• Work item
Find the string "Duration" in the entries and copy each line that has it.
◆ ◆ ◆ ◆ ◆ ◆ ◆
(* ===== verification/RetryQueue.v ===== *)
(** * RetryQueue: the Worker event retry queue

    [workerEventRetryQueue] of [internal/jobs/event_retry.go]: a keyed, bounded,
    cancellable queue in which the newest report of a key replaces the older
    ones.  [Queue] is the state under [q.mu]; each method is one function of
    the clock reading(s) it takes.  [qstep] puts the queue beside the single
    report its consumer goroutine holds between [next] and
    [markDelivered]/[markDropped]/[requeue]. *)

From S2P Require Import Prelude Errors Types.

Definition maxWorkerEventRetryPending : Z := 256.
Definition maxWorkerEventRetryAttempts : Z := 4.
Definition workerEventRetryBase : Duration := 250 * Millisecond.
Definition workerEventRetryMax : Duration := 3 * Second.

Definition evParticipants : string := "overlay.participants".
Definition evActiveSpeaker : string := "overlay.active_speaker".
Definition evChat : string := "overlay.discord_chat".

(** [workerEventRetryReport] *)
Record workerEventRetryReport := mkReport {
  rKey : string;
  rEventType : string;
  rJob : VoiceJob;
  rReconnectGeneration : Z;
  rParticipants : list Participant;
  rStateRevision : Z;
  rSpeakerUserID : string;
  rSpeakerDisplayName : string;
  rSpeaking : bool;
  rChat : ChatMessage;
  rSequence : Z;
  rAttempts : Z;
  rNextTryAt : Time;
  rQueuedAt : Time;
  rErr : option error }.

Definition eta_report (r : workerEventRetryReport) : workerEventRetryReport :=
  mkReport (rKey r) (rEventType r) (rJob r) (rReconnectGeneration r) (rParticipants r)
    (rStateRevision r) (rSpeakerUserID r) (rSpeakerDisplayName r) (rSpeaking r) (rChat r)
    (rSequence r) (rAttempts r) (rNextTryAt r) (rQueuedAt r) (rErr r).

#[export] Instance set_rJob : Setter rJob := ltac:(mk_setter eta_report).
#[export] Instance set_rParticipants : Setter rParticipants := ltac:(mk_setter eta_report).
#[export] Instance set_rStateRevision : Setter rStateRevision := ltac:(mk_setter eta_report).
#[export] Instance set_rSpeakerDisplayName : Setter rSpeakerDisplayName := ltac:(mk_setter eta_report).
#[export] Instance set_rSpeaking : Setter rSpeaking := ltac:(mk_setter eta_report).
#[export] Instance set_rSequence : Setter rSequence := ltac:(mk_setter eta_report).
#[export] Instance set_rAttempts : Setter rAttempts := ltac:(mk_setter eta_report).
#[export] Instance set_rNextTryAt : Setter rNextTryAt := ltac:(mk_setter eta_report).
#[export] Instance set_rQueuedAt : Setter rQueuedAt := ltac:(mk_setter eta_report).
#[export] Instance set_rErr : Setter rErr := ltac:(mk_setter eta_report).

(** [workerEventRetryQueue]: [wake] is the buffered channel of capacity 1,
    [canceled] the state of [ctx], [running] whether [wg] counts the loop. *)
Record Queue := mkQueue {
  qPending : gmap string workerEventRetryReport;
  qLatest : gmap string Z;
  qSequence : Z;
  qStopped : bool;
  qWake : bool;
  qCanceled : bool;
  qRunning : bool }.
◆ ◆ ◆ ◆ ◆ ◆ ◆
• Reply to the exercise
Definition workerEventRetryBase : Duration := 250 * Millisecond.
Definition workerEventRetryMax : Duration := 3 * Second.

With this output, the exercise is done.